WORK INSTRUCTIONS -
Retype, without any change, the first line of the records and every line after it through the one containing "Theorem ext2_mount_returns k".
|---|
(** X21: [ext2_mount] returns, without undefined behaviour, on every
    device whose superblock, if it can be read and carries the magic
    number, announces a block-size shift of at most 20, a group size other
    than zero and a descriptor table below 4 GiB. *)
Theorem ext2_mount_returns k (fs : option ext2_fs_t) (dev : option Z) :
  (forall lo hi,
     sector_data (k_dev k) 2 = Some lo ->
     sector_data (k_dev k) 3 = Some hi ->
     s_magic (lo ++ hi) = EXT2_SUPER_MAGIC ->
     geometry_defined (lo ++ hi)) ->
  exists k' fs' r, ext2_mount k fs dev = Done (k', fs', r).
Proof.
  intros Hwf. unfold ext2_mount.
  destruct fs as [f0 |], dev as [d |]; try (eexists _, _, _; reflexivity).
  destruct (do_kmalloc k EXT2_SUPERBLOCK_SIZE) as [k1 [a |]] eqn:Km;
    [| eexists _, _, _; reflexivity].
  apply do_kmalloc_frame in Km as (_ & Kd & _).
  unfold virtio_blk_read. cbn [k_dev k_heap k_errno k_reads]. rewrite Kd.
  destruct (sector_data (k_dev k) 2) as [lo |] eqn:S2; cbn [k_dev k_heap k_errno k_reads];
    [| eexists _, _, _; reflexivity].
  destruct (sector_data (k_dev k) 3) as [hi |] eqn:S3; cbn [k_dev k_heap k_errno k_reads];
    [| eexists _, _, _; reflexivity].
  destruct (Z.eqb_spec (s_magic (lo ++ hi)) EXT2_SUPER_MAGIC) as [Mg | Mg]; cbn [negb];
    [| eexists _, _, _; reflexivity].
  match goal with
  | |- context [mount_geometry ?k0 ?f ?a0 ?s] =>
      destruct (mount_geometry_Done k0 f a0 s (Hwf lo hi eq_refl eq_refl Mg))
        as (k4 & fs2 & ret & E & _)
  end.
  rewrite E. eexists _, _, _. reflexivity.
Qed.

(** X22: [ext2_mount] returns 0 when its two arguments are not NULL, the
    allocator delivers both buffers, sectors 2 and 3 and every sector of
    the descriptor table can be read, the superblock carries the magic
    number, its geometry is defined (a block-size shift of at most 20, a
    group size other than zero, a descriptor table below 4 GiB) and its
    block size is within the two bounds; the record then holds the block
    size, the group count and the descriptors per block computed from the
    superblock. *)
Theorem ext2_mount_succeeds k (f0 : ext2_fs_t) (d : Z) h1 a h2 g lo hi :
  kmalloc (k_heap k) EXT2_SUPERBLOCK_SIZE = (h1, Some a) ->
  sector_data (k_dev k) 2 = Some lo ->
  sector_data (k_dev k) 3 = Some hi ->
  s_magic (lo ++ hi) = EXT2_SUPER_MAGIC ->
  geometry_defined (lo ++ hi) ->
  EXT2_MIN_BLOCK_SIZE <= sb_block_size (lo ++ hi) <= EXT2_MAX_BLOCK_SIZE ->
  kmalloc h1 (sb_gdt_blocks (lo ++ hi) * sb_block_size (lo ++ hi)) = (h2, Some g) ->
  Forall (readable (k_dev k)) (sb_gdt_sectors (lo ++ hi)) ->
  exists k' f,
    ext2_mount k (Some f0) (Some d) = Done (k', Some f, 0)
    /\ block_size f = sb_block_size (lo ++ hi)
    /\ num_groups f = sb_num_groups (lo ++ hi)
    /\ desc_per_block f = sb_desc_per_block (lo ++ hi).
Proof.
  intros Hk1 S2 S3 Mg Hwf Hbs Hk2 Hrd. unfold ext2_mount.
  destruct (do_kmalloc k EXT2_SUPERBLOCK_SIZE) as [k1 p] eqn:Km.
  pose proof (do_kmalloc_frame _ _ _ _ Km) as (_ & Kd & _).
  apply do_kmalloc_heap in Km. rewrite Hk1 in Km. injection Km as Hh <-.
  unfold virtio_blk_read. cbn [k_dev k_heap k_errno k_reads]. rewrite Kd, S2.
  cbn [k_dev k_heap k_errno k_reads]. rewrite S3. cbn [k_dev k_heap k_errno k_reads].
  destruct (Z.eqb_spec (s_magic (lo ++ hi)) EXT2_SUPER_MAGIC) as [_ | Mg']; [| contradiction].
  cbn [negb].
  match goal with
  | |- context [mount_geometry ?k0 ?f ?a0 ?s] =>
      destruct (mount_geometry_Done k0 f a0 s Hwf) as (k4 & fs2 & ret & E & Hok)
  end.
  rewrite E. cbn [bind]. cbn [k_heap k_dev] in Hok.
  destruct Hok as (-> & Hb & Hn & Hd); [exact Hbs | | exact Hrd |].
  { exists h2, g. rewrite <- Hh. exact Hk2. }
  exists k4, fs2. auto.
Qed.

(** X23: a superblock with the magic number and a block size within the
    bounds whose group size [s_blocks_per_group] is zero makes
    [ext2_mount] divide by zero, which C leaves undefined: the code does
    not check the field before it computes the number of groups. *)
Theorem ext2_mount_zero_blocks_per_group k (f0 : ext2_fs_t) (d : Z) h1 a lo hi :
  kmalloc (k_heap k) EXT2_SUPERBLOCK_SIZE = (h1, Some a) ->
  sector_data (k_dev k) 2 = Some lo ->
  sector_data (k_dev k) 3 = Some hi ->
  s_magic (lo ++ hi) = EXT2_SUPER_MAGIC ->
  s_log_block_size (lo ++ hi) <= 20 ->
  EXT2_MIN_BLOCK_SIZE <= sb_block_size (lo ++ hi) <= EXT2_MAX_BLOCK_SIZE ->
  s_blocks_per_group (lo ++ hi) = 0 ->
  ext2_mount k (Some f0) (Some d) = Fault.
Proof.
  intros Hk1 S2 S3 Mg Hlog Hbs Hz. unfold ext2_mount.
  destruct (do_kmalloc k EXT2_SUPERBLOCK_SIZE) as [k1 p] eqn:Km.
  pose proof (do_kmalloc_frame _ _ _ _ Km) as (_ & Kd & _).
  apply do_kmalloc_heap in Km. rewrite Hk1 in Km. injection Km as Hh <-.
  unfold virtio_blk_read. cbn [k_dev k_heap k_errno k_reads]. rewrite Kd, S2.
  cbn [k_dev k_heap k_errno k_reads]. rewrite S3. cbn [k_dev k_heap k_errno k_reads].
  destruct (Z.eqb_spec (s_magic (lo ++ hi)) EXT2_SUPER_MAGIC) as [_ | Mg']; [| contradiction].
  cbn [negb]. unfold mount_geometry.
  pose proof (sb_block_size_range _ Hlog) as Hr.
  rewrite (shl_int_block_size _ Hlog). cbn [bind].
  rewrite (VFSProps.u32_small (sb_block_size (lo ++ hi))) by lia.
  destruct (Z.ltb_spec (sb_block_size (lo ++ hi)) EXT2_MIN_BLOCK_SIZE); [lia |].
  destruct (Z.ltb_spec EXT2_MAX_BLOCK_SIZE (sb_block_size (lo ++ hi))); [lia |].
  cbn [orb]. rewrite Hz. reflexivity.
Qed.

(** *** The group count *)

Lemma mount_geometry_fields k (fs : ext2_fs_t) a sb k' (fs' : ext2_fs_t) :
  mount_geometry k fs a sb = Done (k', fs', 0) ->
  s_blocks_per_group sb <> 0
  /\ block_size fs' = sb_block_size sb
  /\ num_groups fs' = sb_num_groups sb
  /\ desc_per_block fs' = sb_desc_per_block sb
  /\ inodes_per_block fs'
     = sb_block_size sb
       / (if 0 <? s_inode_size sb then s_inode_size sb else EXT2_INODE_SIZE)
  /\ 1024 <= sb_block_size sb < 2 ^ 31.
Proof.
  unfold mount_geometry.
  destruct (shl_int 1024 (s_log_block_size sb)) as [v | |] eqn:Sh; simpl; try discriminate.
  apply shl_int_Done in Sh as (Hn & -> & Hv). fold (sb_block_size sb) in Hv |- *.
  assert (Hr : 1024 <= sb_block_size sb < 2 ^ 31).
  { split; [| exact Hv]. unfold sb_block_size.
    assert (1 <= 2 ^ s_log_block_size sb) by (apply Z.pow_le_mono_r with (b := 0); lia).
    lia. }
  rewrite (VFSProps.u32_small (sb_block_size sb)) by lia.
  destruct ((sb_block_size sb <? EXT2_MIN_BLOCK_SIZE)
            || (EXT2_MAX_BLOCK_SIZE <? sb_block_size sb)); [discriminate |].
  destruct (udiv _ (s_blocks_per_group sb)) as [ng | |] eqn:Ng; simpl; try discriminate.
  apply udiv_Done in Ng as [Hbpg ->].
  destruct (udiv (sb_block_size sb) _) as [ipb | |] eqn:Ipb; simpl; try discriminate.
  apply udiv_Done in Ipb as [_ ->].
  destruct (udiv _ (sb_block_size sb / sizeof_group_desc)) as [gdt_blocks | |]; simpl;
    try discriminate.
  destruct (do_kmalloc k _) as [k1 [g |]]; [| discriminate].
  destruct (read_gdt_loop _ _ _ _ _ _) as [[k2 [gd |]] | |]; simpl; try discriminate.
  intros [= <- <-]. simpl. repeat (split; [first [assumption | reflexivity] |]). exact Hr.
Qed.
|---|
YOUR RESPONSE -
(** X21: [ext2_mount] returns, without undefined behaviour, on every
    device whose superblock, if it can be read and carries the magic
    number, announces a block-size shift of at most 20, a group size other
    than zero and a descriptor table below 4 GiB. *)
Theorem ext2_mount_returns k (fs : option ext2_fs_t) (dev : option Z) :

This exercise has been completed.